Figure 2.

The 10 Arabidopsis TPP candidates display heterologous TPP activity. A, Yeast tps2Δ growth complementation assay of TPP Arabidopsis proteins at 38.6°C with strains grown at a permissive temperature of 28°C as control treatment. tps2Δ yeast strains expressing the TPPG-NYN mutant (Asp-113 and Asp-115 of wild-type TPPG were mutated to Asn) showed heat-sensitive growth phenotype, indicating the double mutation causes loss of TPPG catalytic activity. B, For the spot assay, cells of all samples were diluted to OD₆₀₀ 1 and incubated at 28°C and 38.6°C. C, Expression of the HA-tagged proteins was confirmed by western-blot analysis.
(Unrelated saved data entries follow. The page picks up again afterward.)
(** * lamdera-websocket: the Wire3 codec, the session identifier and the
      connection state machine of [src/index.js], embedded in Rocq.

    JavaScript numbers are IEEE-754 doubles.  The codec only ever computes
    with integer-valued doubles, NaN and the two infinities, so a number is
    modelled as a [jsnum]: an integer in [Z] (the rounding of every
    operation whose result may leave the exactly-representable range is
    written out with [fl]), [NaN] or [Inf].  Negative zero is identified
    with zero: no operation of the codec tells them apart.  A Node [Buffer]
    is a list of bytes, a string a list of UTF-16 code units.  Code that
    throws returns a [result].  The connection object is a record; its
    methods and handlers are functions on a [World], which pairs the object
    with the timers the host holds for it and the trace of what it did to
    the socket and to the caller's callbacks.

    The definitions come first, in the order of the source; the statements
    about them follow. *)

From Stdlib Require Import ZArith List Lia Bool String Ascii.
From Stdlib Require Import Strings.Byte.
Import ListNotations.
Open Scope Z_scope.

(** ** Numbers *)

Module Num.

(** Round an integer to the nearest double (ties to even), 53 bits of
    significand.  Overflow to an infinity, from 2^1024 on, is left out: the
    decoders only halve what they read or add a small offset to it. *)
Definition fl (z : Z) : Z :=
  if Z.abs z <=? 2 ^ 53 then z
  else
    let e := Z.log2 (Z.abs z) - 52 in
    let q := Z.abs z / 2 ^ e in
    let r := Z.abs z mod 2 ^ e in
    let q' := if 2 * r <? 2 ^ e then q
              else if 2 ^ e <? 2 * r then q + 1
              else if Z.even q then q else q + 1 in
    Z.sgn z * q' * 2 ^ e.

Inductive jsnum : Type :=
| Fin (z : Z)
| NaN
| Inf (negative : bool).

(** [ToInt32], the conversion every bitwise operator applies first. *)
Definition toInt32 (z : Z) : Z := (z + 2 ^ 31) mod 2 ^ 32 - 2 ^ 31.

(** [x >> k], [x << k], [x & y], [x | y] on numbers. *)
Definition sar (x k : Z) : Z := Z.shiftr (toInt32 x) k.
Definition shl (x k : Z) : Z := toInt32 (Z.shiftl (toInt32 x) k).
Definition band (x y : Z) : Z := Z.land (toInt32 x) (toInt32 y).
Definition bor (x y : Z) : Z := Z.lor (toInt32 x) (toInt32 y).

(** [a + b] where [b] may be NaN or infinite. *)
Definition jadd (a : Z) (b : jsnum) : jsnum :=
  match b with
  | Fin z => Fin (fl (a + z))
  | NaN => NaN
  | Inf s => Inf s
  end.

(** [a > b] for a number [a] and an integer [b]; false on NaN. *)
Definition jgt (a : jsnum) (b : Z) : bool :=
  match a with
  | Fin z => b <? z
  | NaN => false
  | Inf s => negb s
  end.

End Num.
Import Num.

(** ** Errors and results *)

Inductive Error : Type :=
| NegativeInput (n : Z)              (* encodeUnsignedInt requires non-negative integer *)
| BufferTooShort (form : string)     (* Buffer too short for ... *)
| InvalidMarker (b0 : option Z)      (* Invalid Wire3 int marker *)
| StringTooShort (need : jsnum)      (* Buffer too short for string *)
| NotOpen (readyState : Z)           (* WebSocket is not open *)
| OutOfRange                         (* Buffer.readUInt8 outside the buffer *)
| NullDereference.                   (* method call on null *)

Inductive result (A : Type) : Type :=
| Ok (a : A)
| Throw (e : Error).
Arguments Ok {A} a.
Arguments Throw {A} e.

Definition bind {A B} (r : result A) (k : A -> result B) : result B :=
  match r with
  | Ok a => k a
  | Throw e => Throw e
  end.

Notation "'let*' x ':=' r 'in' k" := (bind r (fun x => k))
  (at level 10, x pattern, r at level 100, k at level 200).

Definition raises {A} (r : result A) : Prop := exists e, r = Throw e.
Definition returns {A} (r : result A) : Prop := exists a, r = Ok a.

(** ** Buffers *)

Definition Buffer : Type := list byte.

Definition byteVal (b : byte) : Z := Z.of_N (Byte.to_N b).

(** [ToUint8]: what storing a number into a Buffer cell keeps of it. *)
Definition toUint8 (z : Z) : byte :=
  match Byte.of_N (Z.to_N (z mod 256)) with
  | Some b => b
  | None => x00
  end.

Definition blen (buffer : Buffer) : Z := Z.of_nat (List.length buffer).

(** [Buffer.from(array)]. *)
Definition Buffer_from (values : list Z) : Buffer := map toUint8 values.

(** [Buffer.alloc(n)]. *)
Definition Buffer_alloc (n : nat) : Buffer := repeat x00 n.

(** [buffer[i]]: [None] is [undefined]. *)
Definition idx (buffer : Buffer) (i : Z) : option Z :=
  if i <? 0 then None else option_map byteVal (nth_error buffer (Z.to_nat i)).

(** [buffer[i]] used as an operand, after the bounds check that guards it. *)
Definition byteAt (buffer : Buffer) (i : Z) : Z :=
  match idx buffer i with
  | Some b => b
  | None => 0
  end.
(** A write through the reference [r]: the object [r] points to is
    replaced by [f] of it. *)
Definition updateAt {A} (st : store A) (r : ref)
    (f : jsarray A -> jsarray A) : store A :=
  match st !! r with
  | Some a => <[r := f a]> st
  | None => st
  end.

(** [r.length] *)
Definition lengthAt {A} (st : store A) (r : ref) : nat :=
  match st !! r with
  | Some a => alength a
  | None => 0
  end.

(** ** [shuffle] of trainerUtils: xorshift32 driven Fisher-Yates

    [s] is kept as the unsigned 32-bit pattern of the JS int32 value:
    [<<] wraps modulo 2^32, [>>>] is the logical shift of the pattern and
    [^] acts bitwise, so the pattern after each statement is the one
    computed here; [(s >>> 0)] is the pattern itself. *)

Definition toUint32 (x : Z) : Z := (x mod two32)%Z.

Definition xorshift (s : Z) : Z :=
  let s1 := Z.lxor s (Z.shiftl s 13 mod two32) in
  let s2 := Z.lxor s1 (Z.shiftr s1 17) in
  Z.lxor s2 (Z.shiftl s2 5 mod two32).

(** [Math.floor(rand() * n)] where [rand()] returned [u / 2^32]. *)
Definition pickIndex (u n : Z) : Z := (fl53 (u * n) / two32)%Z.

(** The loop [for (i = a.length - 1; i > 0; i--)], by recursion on [i]. *)
Fixpoint fisherYates {A} (i : nat) (s : Z) (a : jsarray A) : jsarray A :=
  match i with
  | O => a
  | S i' =>
      let s' := xorshift s in
      let j := pickIndex s' (Z.of_nat i + 1) in
      fisherYates i' s' (swap a (Z.of_nat i) j)
  end.

(** [seed ?? Math.floor(Math.random() * 1e9)] *)
Definition seedOrRandom (seed : option Z) (e : Entropy) : Z :=
  match seed with
  | Some s => s
  | None => fst (randomBelow 1000000000 e)
  end.

Definition shuffle {A} (arr : jsarray A) (seed : option Z) (e : Entropy)
  : jsarray A :=
  let a := spread arr in
  let s := seedOrRandom seed e in
  fisherYates (alength a - 1) (toUint32 s) a.

(** The same loop as the source runs it, on the store: every swap is a
    write through the reference [a]. *)
Fixpoint fisherYatesIn {A} (i : nat) (s : Z) (st : store A) (a : ref)
  : store A :=
  match i with
  | O => st
  | S i' =>
      let s' := xorshift s in
      let j := pickIndex s' (Z.of_nat i + 1) in
      fisherYatesIn i' s'
        (updateAt st a (fun x => swap x (Z.of_nat i) j)) a
  end.

(** The call [shuffle(arr, seed)] on the store: [const a = [...arr]]
    allocates a fresh object, the loop writes through [a], and [a] is
    what is returned.  [None]: [arr] is not an array of the store. *)
Definition shuffleIn {A} (st : store A) (arr : ref) (seed : option Z)
    (e : Entropy) : option (store A * ref) :=
  match st !! arr with
  | None => None
  | Some contents =>
      let a := length st in
      let st1 := st ++ [spread contents] in
      let s := seedOrRandom seed e in
      Some (fisherYatesIn (lengthAt st1 a - 1) (toUint32 s) st1 a, a)
  end.

(** ** [shuffle] of the older [App.jsx]: Lehmer generator

    [rand = (rand * 16807) % 2147483647] on doubles: the product is
    rounded by [fl53] (it exceeds 2^53 only for the first step of a large
    seed); a product that rounds to 2^1024 or beyond is [Infinity], and
    the remainder of [Infinity] is [NaN]; otherwise [%] is the exact
    remainder with the sign of the dividend.  For a number [rand] the
    index [Math.floor(rand / 2147483647 * m)] is taken as the floor of the
    real quotient [rand * m / 2147483647]; the two agree for arrays
    shorter than 2^20, since a non-zero [rand * m / 2147483647] lies at
    least 1/2147483647 away from every integer while the two roundings
    move it by less than [m * 2^-52].  For [NaN] the index is [NaN]. *)

Module Legacy.

Definition modulus : Z := 2147483647.

(** The magnitude at which a double is [Infinity]. *)
Definition two1024 : Z := 2 ^ 1024.

(** The state [rand] of the generator: a number, or [NaN]. *)
Inductive Rand :=
| Num (r : Z)
| NaN.

Definition lehmer (rand : Rand) : Rand :=
  match rand with
  | Num r =>
      let product := fl53 (r * 16807) in
      if (two1024 <=? Z.abs product)%Z then NaN
      else Num (Z.rem product modulus)
  | NaN => NaN
  end.

(** [seed ? ... : ...]: [undefined] and [0] are falsy. *)
Definition truthy (seed : option Z) : bool :=
  match seed with
  | Some s => negb (s =? 0)%Z
  | None => false
  end.

(** [[arr[m], arr[NaN]] = [arr[NaN], arr[m]]]: both reads happen first,
    then [arr[m]] is written, then the property [NaN]. *)
Definition swapNaN {A} (arr : jsarray A) (m : Z) : jsarray A :=
  let x := agetKey arr KNaN in
  let y := aget arr m in
  asetKey (aset arr m x) KNaN y.

(** The swap of one pass of the loop, for the value [rand] has after
    [random()]; [m'] is [m] after the decrement. *)
Definition seededSwap {A} (rand : Rand) (m' : nat) (arr : jsarray A)
  : jsarray A :=
  match rand with
  | Num r => swap arr (Z.of_nat m') (r * Z.of_nat (S m') / modulus)%Z
  | NaN => swapNaN arr (Z.of_nat m')
  end.

(** The loop [while (m) { i = floor(r * m--); [arr[m], arr[i]] = ... }]:
    the product sees [m] before the decrement, the swap after it. *)
Fixpoint lehmerLoop {A} (m : nat) (seed : option Z) (rand : Rand)
    (e : Entropy) (arr : jsarray A) : jsarray A :=
  match m with
  | O => arr
  | S m' =>
      if truthy seed then
        let rand' := lehmer rand in
        lehmerLoop m' seed rand' e (seededSwap rand' m' arr)
      else
        let '(n, e') := Math_random e in
        let i := (fl53 (n * Z.of_nat m) / two53)%Z in
        lehmerLoop m' seed rand e' (swap arr (Z.of_nat m') i)
  end.

(** [let rand = seed]; without a seed [rand] is never read. *)
Definition initialRand (seed : option Z) : Rand := Num (default 0%Z seed).

Definition shuffle {A} (array : jsarray A) (seed : option Z)
    (e : Entropy) : jsarray A :=
  let arr := spread array in
  lehmerLoop (alength arr) seed (initialRand seed) e arr.

(** The same loop as the source runs it, on the store: every swap is a
    write through the reference [arr]. *)
Fixpoint lehmerLoopIn {A} (m : nat) (seed : option Z) (rand : Rand)
    (e : Entropy) (st : store A) (arr : ref) : store A :=
  match m with
  | O => st
  | S m' =>
      if truthy seed then
        let rand' := lehmer rand in
        lehmerLoopIn m' seed rand' e
          (updateAt st arr (seededSwap rand' m')) arr
      else
        let '(n, e') := Math_random e in
        let i := (fl53 (n * Z.of_nat m) / two53)%Z in
        lehmerLoopIn m' seed rand e'
          (updateAt st arr (fun x => swap x (Z.of_nat m') i)) arr
  end.

(** The call on the store; [array.slice()] allocates the object that
    is permuted and returned. *)
Definition shuffleIn {A} (st : store A) (array : ref) (seed : option Z)
    (e : Entropy) : option (store A * ref) :=
  match st !! array with
  | None => None
  | Some contents =>
      let arr := length st in
      let st1 := st ++ [spread contents] in
      Some (lehmerLoopIn (lengthAt st1 arr) seed (initialRand seed) e st1 arr,
            arr)
  end.

End Legacy.

(** ** Strings *)

Definition jsstring := list ascii.

(** A string literal of the source. *)
Definition str (s : string) : jsstring := list_ascii_of_string s.

Definition dquote : ascii := "034"%char.
Definition comma : ascii := ","%char.
Definition LF : ascii := "010"%char.
Definition CR : ascii := "013"%char.

Definition chEq (a b : ascii) : bool := bool_decide (a = b).
Definition strEq (a b : jsstring) : bool := bool_decide (a = b).

(** [s.length === 0], the test [!s] and the comparison with the empty
    string. *)
Definition isEmpty (s : jsstring) : bool :=
  match s with [] => true | _ => false end.

(** White space and line terminators removed by [trim], within Latin-1:
    TAB, LF, VT, FF, CR, SP and NBSP. *)
Definition isSpace (c : ascii) : bool :=
  let n := nat_of_ascii c in
  ((9 <=? n) && (n <=? 13) || (n =? 32) || (n =? 160))%nat.

Fixpoint trimStart (s : jsstring) : jsstring :=
  match s with
  | c :: s' => if isSpace c then trimStart s' else s
  | [] => []
  end.

Definition trimEnd (s : jsstring) : jsstring := rev (trimStart (rev s)).

Definition trim (s : jsstring) : jsstring := trimEnd (trimStart s).

(** [toLowerCase] on Latin-1 code units: A-Z and the accented capitals
    192-214 and 216-222 move up by 32. *)
Definition lowerChar (c : ascii) : ascii :=
  let n := nat_of_ascii c in
  if ((65 <=? n) && (n <=? 90) || (192 <=? n) && (n <=? 214)
      || (216 <=? n) && (n <=? 222))%nat
  then ascii_of_nat (n + 32) else c.

Definition toLowerCase (s : jsstring) : jsstring := map lowerChar s.

(** [String(n)] for a natural number. *)
Definition decimal (n : nat) : jsstring :=
  str (NilZero.string_of_uint (Nat.to_uint n)).

(** [parts.join(sep)] *)
Fixpoint join (sep : jsstring) (parts : list jsstring) : jsstring :=
  match parts with
  | [] => []
  | [p] => p
  | p :: ps => p ++ sep ++ join sep ps
  end.

(** [l.indexOf(x)]: the first position holding [x], or -1. *)
Fixpoint indexOfFrom {A} `{EqDecision A} (l : list A) (x : A) (k : Z) : Z :=
  match l with
  | [] => (-1)%Z
  | y :: l' => if bool_decide (y = x) then k else indexOfFrom l' x (k + 1)%Z
  end.

Definition indexOf {A} `{EqDecision A} (l : list A) (x : A) : Z :=
  indexOfFrom l x 0%Z.

(** [xs[i]] for a list used as an array and an index that may be negative
    (then, as out of range, [undefined]). *)
Definition at_ {A} (xs : list A) (i : Z) : option A :=
  if (i <? 0)%Z then None else xs !! Z.to_nat i.

(** ** The serializer [toCSV] *)

(** The regular expression test of [toCSV]: the cell holds a double
    quote, a comma or a line feed. *)
Definition needsQuote (cell : jsstring) : bool :=
  existsb (fun c => chEq c dquote || chEq c comma || chEq c LF) cell.

(** The [replace] of [toCSV]: every double quote is written twice. *)
Fixpoint doubleQuotes (cell : jsstring) : jsstring :=
  match cell with
  | [] => []
  | c :: cell' =>
      if chEq c dquote then dquote :: dquote :: doubleQuotes cell'
      else c :: doubleQuotes cell'
  end.

Definition encodeCell (cell : jsstring) : jsstring :=
  if needsQuote cell then dquote :: doubleQuotes cell ++ [dquote] else cell.

Definition encodeRow (r : list jsstring) : jsstring :=
  join [comma] (map encodeCell r).

Definition toCSV (rows : list (list jsstring)) : jsstring :=
  join [LF] (map encodeRow rows).

(** ** The tokenizer [parseCSVStream] *)

(** [rows.push(row)] under the guard [row.length && row.some(...)]: the
    row is kept when one of its cells is not the empty string. *)
Definition pushRow (rows : list (list jsstring)) (row : list jsstring)
  : list (list jsstring) :=
  if (negb (length row =? 0)%nat) && existsb (fun c => negb (isEmpty c)) row
  then rows ++ [row] else rows.

(** The [while (i < len)] loop, by recursion on the text still to read
    ([text.slice(i)]); the look-ahead [text[i+1]] is the head of the rest,
    and [i += 2] drops it. *)
Fixpoint scan (text : jsstring) (rows : list (list jsstring))
    (row : list jsstring) (cur : jsstring) (inQ : bool)
  : list (list jsstring) :=
  match text with
  | [] =>
      if negb (length cur =? 0)%nat || negb (length row =? 0)%nat
      then pushRow rows (row ++ [cur]) else rows
  | ch :: rest =>
      if chEq ch dquote then
        match rest with
        | ch2 :: rest' =>
            if inQ && chEq ch2 dquote
            then scan rest' rows row (cur ++ [dquote]) inQ
            else scan rest rows row cur (negb inQ)
        | [] => scan rest rows row cur (negb inQ)
        end
      else if negb inQ && chEq ch comma then
        scan rest rows (row ++ [cur]) [] inQ
      else if negb inQ && (chEq ch LF || chEq ch CR) then
        let rows' := pushRow rows (row ++ [cur]) in
        match rest with
        | ch2 :: rest' =>
            if chEq ch CR && chEq ch2 LF
            then scan rest' rows' [] [] inQ
            else scan rest rows' [] [] inQ
        | [] => scan rest rows' [] [] inQ
        end
      else scan rest rows row (cur ++ [ch]) inQ
  end.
Asterisks indicate the full-length tagged protein, based on the predicted mass (The Arabidopsis Information Resource) and the prestained protein standard. D, Overall representation model of the TPPG protein (green), and detail of T6P (blue) modeled in the active site of TPPG. Catalytic important residues near the active site are reported in green ball and stick figures. The two Asp of motif I, which are predicted to play a crucial role in the substrate binding and the catalytic mechanism, are indicated in yellow. Asp-113 and Asp-115 of TPPG (TPPG wild type) were mutated to Asn (TPPG-NYN). Figures prepared with PYMOL (DeLano, 2002).